**Exercise goal**
Report the number of lines holding "Type" in the material below, and nothing more.

[Opening Dataset excerpts section]

(* ===== verification/TcpUnbox.v ===== *)
(** * Unboxing a TCP stream

    Models how a [Bdt_TcpInterface] cuts what its socket delivers into boxes
    and hands on what they hold ([TcpInterfaceUnboxParserPushData] and
    [BdtPushTcpSocketData] of [BDTCore/Interface/TcpInterface.imp.inl]).

    A box is the list of its bytes: a box that is in the cache lies in the
    buffer that is swapped out, where nothing is written before it is handed
    on.  [behind] is what lies in memory behind the data or the cached bytes.
    The recursive calls take fuel. *)

From S2P Require Import Prelude CInt Package BufferStream Codec SessionCodec Endpoint PackageFields PackageCodec HandCodec MergedPackages AesPadding Crypto UdpBox TcpInterface.

Definition TCP_INTERFACE_CACHE_SIZE : nat := Z.to_nat (64 * 1024).
Definition TCP_FIRST_MIXHASH_SIZE : nat := 10.
Definition TCP_FIRST_EXCHANGE_SIZE : nat := 138.
Definition TCP_FIRST_BLCOK_SIZE : nat := 138.
Definition TCP_FIRST_PACKAGE_MAX_SIZE : Z := 4096.
Definition TCP_FIRST_PACKAGE_MIN_SIZE : Z := 40.
Definition TCP_MAX_BOX_LEN : nat := 32.

(** The interface and the key manager of its stack. *)
Record TcpWorld {P : PeerInfoOps} (St : Type) := mkWorld { w_ti : Bdt_TcpInterface; w_keys : St }.
Arguments mkWorld {_ _}.
Arguments w_ti {_ _}.
Arguments w_keys {_ _}.

(** [TcpInterfaceFirstParams] *)
Record TcpInterfaceFirstParams := mkFirst { fp_remotePeerid : list Z; fp_isStartWithExchangeKey : bool }.

(** The result, [pBoxes], [*pUsed] and the parameters of the first package. *)
Record Parsed := mkParsed {
  pr_result : Z;
  pr_boxes : list (list Z);
  pr_used : nat;
  pr_first : TcpInterfaceFirstParams }.

Section unbox.
Context {P : PeerInfoOps} {A : AesOps} {B : Mbedtls} {St : Type} {K : KeyService St}.
Context (secret junk behind uninit : list Z).

Notation TM := (M Bdt_TcpInterface).
Notation WM := (M (TcpWorld St)).

Definition on_ti {X} (c : TM X) : WM X := λ w,
  match c (w_ti w) with Some (x, t) => Some (x, mkWorld t (w_keys w)) | None => None end.
Definition on_keys {X} (c : M St X) : WM X := λ w,
  match c (w_keys w) with Some (x, s) => Some (x, mkWorld (w_ti w) s) | None => None end.
Definition ti_get {X} (f : Bdt_TcpInterface → X) : WM X := mread (λ w, Some (f (w_ti w))).
Definition ti_set (f : Bdt_TcpInterface → Bdt_TcpInterface) : WM unit := mwrite (λ w, mkWorld (f (w_ti w)) (w_keys w)).

(** [data + n], with [bytes - n]: behind the data is a fault. *)
Definition skip (n : nat) (data : list Z) : WM (list Z) := lift (guard (n ≤ length data)%nat;; Some (drop n data)).

(** ** The cache *)

Definition TcpInterfaceAppendCache (data : list Z) : WM unit :=
  n ← ti_get ti_cacheLength;
  massert (bool_decide (n + length data < TCP_INTERFACE_CACHE_SIZE)%nat) ;;
  ti_set (λ t, set_cache (ti_cache t ++ data) t).

(** [*pCopysize]; a cache that holds more than the target is a fault. *)
Definition TcpInterfaceTryFillCache (targetLength : nat) (data : list Z) : WM nat :=
  n ← ti_get ti_cacheLength;
  massert (bool_decide (n ≤ targetLength)%nat) ;;
  let copysize := if decide (targetLength ≤ length data + n)%nat then (targetLength - n)%nat else length data in
  TcpInterfaceAppendCache (take copysize data) ;;
  mret copysize.

(** ** The parser *)

Definition Parser : Type := list Z → nat → nat → TcpInterfaceFirstParams → WM Parsed.

Definition _tcpInterfaceDecryptoBoxSize (boxSize : Z) : nat := Z.to_nat boxSize.

Section step.
(** The recursive call, and the arguments. *)
Context (rec : Parser) (data : list Z) (boxesLen used : nat) (first : TcpInterfaceFirstParams).

Definition no_box (used : nat) : Parsed := mkParsed BFX_RESULT_SUCCESS [] used first.

(** [pData] *)
Definition guess_data (cached : bool) : WM (list Z) :=
  cache ← ti_get ti_cache;
  mret ((if cached then cache else data) ++ behind).

(** The size in the head of a box in the clear, if it looks like one. *)
Definition clear_head (pData : list Z) : option (option nat) :=
  magic ← get_bytes pData 0 2;
  if decide (magic = [BDT_PROTOCOL_UDP_MAGIC_NUM_0; BDT_PROTOCOL_UDP_MAGIC_NUM_1]) then
    '(_, firstLen, s) ← BfxBufferReadUInt16 (BfxBufferStreamInit (drop 2 pData) (TCP_FIRST_BLCOK_SIZE - 2));
    if decide (TCP_FIRST_PACKAGE_MIN_SIZE < firstLen < TCP_FIRST_PACKAGE_MAX_SIZE) then
      '(_, cmdlen, s) ← BfxBufferReadUInt16 s;
      '(_, _, _) ← BfxBufferReadUInt8 s;
      Some (if decide (cmdlen ≤ firstLen) then Some (Z.to_nat firstLen) else None)
    else Some None
  else Some None.

Definition guess_clear (cached : bool) (readed : nat) : WM Parsed :=
  pData ← guess_data cached;
  head ← lift (clear_head pData);
  match head with
  | Some firstLen =>
      ti_set (set_isCrypto false) ;;
      ti_set (set_unbox BDT_TCP_UNBOX_STATE_READING_BODY firstLen) ;;
      let used := (used + readed)%nat in
      if cached : bool then
        ti_set (λ t, set_cache (drop 4 (ti_cache t)) t) ;;
        rest ← skip readed data;
        rec rest boxesLen (used + readed)%nat first
      else
        rest ← skip 4 data;
        rec rest boxesLen (used + 4)%nat first
  | None =>
      ti_set (set_firstBlockSize TCP_FIRST_MIXHASH_SIZE) ;;
      if cached : bool then
        rest ← skip readed data;
        rec rest boxesLen (used + readed)%nat first
      else rec data boxesLen used first
  end.

(** The hash is looked for in [data], also when the head is in the cache, and
    ten bytes are skipped and twice ten counted in either case. *)
Definition guess_key (cached : bool) (readed : nat) : WM Parsed :=
  hash ← lift (get_bytes (data ++ behind) 0 MIX_HASH_BYTES);
  '(result, found) ← on_keys (FindByMixHash hash true true);
  match (if decide (result = BFX_RESULT_SUCCESS) then found else None) with
  | Some (key, peerid) =>
      ti_set (set_aesKey key) ;;
      ti_set (set_isCrypto true) ;;
      pData ← guess_data cached;
      '(_, aesBoxLen, _) ← lift (BfxBufferReadUInt16
        (BfxBufferStreamInit (drop MIX_HASH_BYTES pData) (TCP_FIRST_BLCOK_SIZE - MIX_HASH_BYTES)));
      ti_set (set_unbox BDT_TCP_UNBOX_STATE_READING_BODY (_tcpInterfaceDecryptoBoxSize aesBoxLen)) ;;
      let readed := (MIX_HASH_BYTES + 2)%nat in
      (if cached : bool then ti_set (λ t, set_cache (drop (MIX_HASH_BYTES + 2) (ti_cache t)) t) else mret tt) ;;
      rest ← skip readed data;
      rec rest boxesLen (used + readed + readed)%nat (mkFirst peerid (fp_isStartWithExchangeKey first))
  | None =>
      ti_set (set_firstBlockSize TCP_FIRST_EXCHANGE_SIZE) ;;
      if cached : bool then
        rest ← skip readed data;
        rec rest boxesLen (used + readed)%nat first
      else rec data boxesLen used first
  end.

(** When the head is in the cache, the length of the key is cut from it instead
    of the length of its encryption. *)
Definition guess_exchange (cached : bool) (readed : nat) : WM Parsed :=
  pData ← guess_data cached;
  r ← lift (Bdt_RsaDecrypt pData secret AES_KEY_BYTES);
  match r with
  | inl _ => mret (mkParsed BFX_RESULT_INVALID_FORMAT [] used first)
  | inr (aesKey, inLen) =>
      ti_set (set_aesKey aesKey) ;;
      let remain := Z.to_nat (size_sub (Z.of_nat TCP_FIRST_BLCOK_SIZE) (Z.of_nat inLen)) in
      '(_, keyHash, s) ← lift (BfxBufferReadByteArray 8 (BfxBufferStreamInit (drop inLen pData) remain));
      if Bdt_CheckAesKeyHash junk aesKey keyHash then
        '(_, aesBoxLen, _) ← lift (BfxBufferReadUInt16 s);
        let first := mkFirst (fp_remotePeerid first) true in
        ti_set (set_isCrypto true) ;;
        ti_set (set_unbox BDT_TCP_UNBOX_STATE_READING_BODY (_tcpInterfaceDecryptoBoxSize aesBoxLen)) ;;
        if cached : bool then
          ti_set (λ t, set_cache (drop (length aesKey + 8 + 2) (ti_cache t)) t) ;;
          rest ← skip readed data;
          rec rest boxesLen (used + readed)%nat first
        else
          let readed := (inLen + 8 + 2)%nat in
          rest ← skip readed data;
          rec rest boxesLen (used + readed)%nat first
      else mret (no_box used)
  end.

Definition guess (cached : bool) (readed : nat) : WM Parsed :=
  block ← ti_get ti_firstBlockSize;
  if decide (block = TCP_FIRST_PACKAGE_SIZE) then guess_clear cached readed
  else if decide (block = TCP_FIRST_MIXHASH_SIZE) then guess_key cached readed
  else if decide (block = TCP_FIRST_EXCHANGE_SIZE) then guess_exchange cached readed
  else mret (no_box used).

Definition first_length : WM Parsed :=
  n ← ti_get ti_cacheLength;
  block ← ti_get ti_firstBlockSize;
  if decide (0 < n)%nat then
    copysize ← TcpInterfaceTryFillCache block data;
    n ← ti_get ti_cacheLength;
    if decide (n = block) then guess true copysize else mret (no_box used)
  else if decide (length data < block)%nat then TcpInterfaceAppendCache data ;; mret (no_box used)
  else guess false 0.

Definition box_done : WM unit :=
  ti_set (λ t, set_unbox BDT_TCP_UNBOX_STATE_READING_LENGTH (ti_boxSize t) t).

Definition first_body : WM Parsed :=
  n ← ti_get ti_cacheLength;
  boxSize ← ti_get ti_boxSize;
  if decide (n ≠ 0)%nat then
    copysize ← TcpInterfaceTryFillCache boxSize data;
    cache ← ti_get ti_cache;
    if decide (length cache = boxSize)%nat then
      box_done ;;
      ti_set (set_cache []) ;;
      mret (mkParsed BFX_RESULT_SUCCESS [cache] (used + copysize) first)
    else mret (no_box (used + copysize))
  else if decide (boxSize ≤ length data)%nat then
    box_done ;;
    mret (mkParsed BFX_RESULT_SUCCESS [take boxSize data] (used + boxSize) first)
  else TcpInterfaceAppendCache data ;; mret (no_box (used + length data)).

Definition body_length : WM Parsed :=
  cache ← ti_get ti_cache;
  if decide (0 < length cache)%nat then
    massert (bool_decide (length cache = 1)%nat) ;;
    size ← lift (get_bytes (cache ++ take 1 data) 0 2);
    ti_set (set_cache []) ;;
    ti_set (set_unbox BDT_TCP_UNBOX_STATE_READING_BODY (_tcpInterfaceDecryptoBoxSize (le_val size))) ;;
    rest ← skip 1 data;
    rec rest boxesLen (used + 1)%nat first
  else if decide (1 < length data)%nat then
    size ← lift (get_bytes data 0 2);
    ti_set (set_cache []) ;;
    ti_set (set_unbox BDT_TCP_UNBOX_STATE_READING_BODY (_tcpInterfaceDecryptoBoxSize (le_val size))) ;;
    rest ← skip 2 data;
    rec rest boxesLen (used + 2)%nat first
  else TcpInterfaceAppendCache data ;; mret (no_box (used + 1)).

(** After a box: more boxes from the data that is left, if there is room. *)
Definition more_boxes (box : list Z) (copysize : nat) (used : nat) : WM Parsed :=
  state ← ti_get ti_state;
  if decide (state = BDT_TCP_INTERFACE_STATE_WAIT_FIRST_RESP) then mret (mkParsed BFX_RESULT_SUCCESS [box] used first)
  else if decide (1 < boxesLen)%nat then
    rest ← skip copysize data;
    r ← rec rest (boxesLen - 1)%nat used first;
    mret (mkParsed (pr_result r) (box :: pr_boxes r) (pr_used r) (pr_first r))
  else mret (mkParsed BFX_RESULT_SUCCESS [box] used first).

Definition body_body : WM Parsed :=
  n ← ti_get ti_cacheLength;
  boxSize ← ti_get ti_boxSize;
  if decide (n ≠ 0)%nat then
    copysize ← TcpInterfaceTryFillCache boxSize data;
    cache ← ti_get ti_cache;
    if decide (boxSize ≤ length cache)%nat then
      box_done ;;
      ti_set (set_cache []) ;;
      more_boxes cache copysize (used + copysize)
    else mret (no_box (used + copysize))
  else if decide (boxSize ≤ length data)%nat then
    box_done ;;
    more_boxes (take boxSize data) boxSize (used + boxSize)
  else TcpInterfaceAppendCache data ;; mret (no_box (used + length data)).

Definition parser_step : WM Parsed :=
  massert (bool_decide (0 < boxesLen)%nat) ;;
  match data with
  | [] => mret (no_box used)
  | _ =>
      state ← ti_get ti_state;
      unboxState ← ti_get ti_unboxState;
      match state with
      | BDT_TCP_INTERFACE_STATE_WAIT_FIRST_PACKAGE =>
          match unboxState with
          | BDT_TCP_UNBOX_STATE_READING_LENGTH => first_length
          | BDT_TCP_UNBOX_STATE_READING_BODY => first_body
          end
      | BDT_TCP_INTERFACE_STATE_PACKAGE | BDT_TCP_INTERFACE_STATE_STREAM | BDT_TCP_INTERFACE_STATE_WAIT_FIRST_RESP =>
          match unboxState with
          | BDT_TCP_UNBOX_STATE_READING_LENGTH => body_length
          | BDT_TCP_UNBOX_STATE_READING_BODY => body_body
          end
      | _ => mret (no_box used)
      end
  end.
End step.

Fixpoint TcpInterfaceUnboxParserPushData (fuel : nat) : Parser :=
  match fuel with
  | O => λ _ _ _ _, mfault
  | S fuel => parser_step (TcpInterfaceUnboxParserPushData fuel)
  end.
End unbox.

[Closing Dataset excerpts section]

**Exercise answer**
3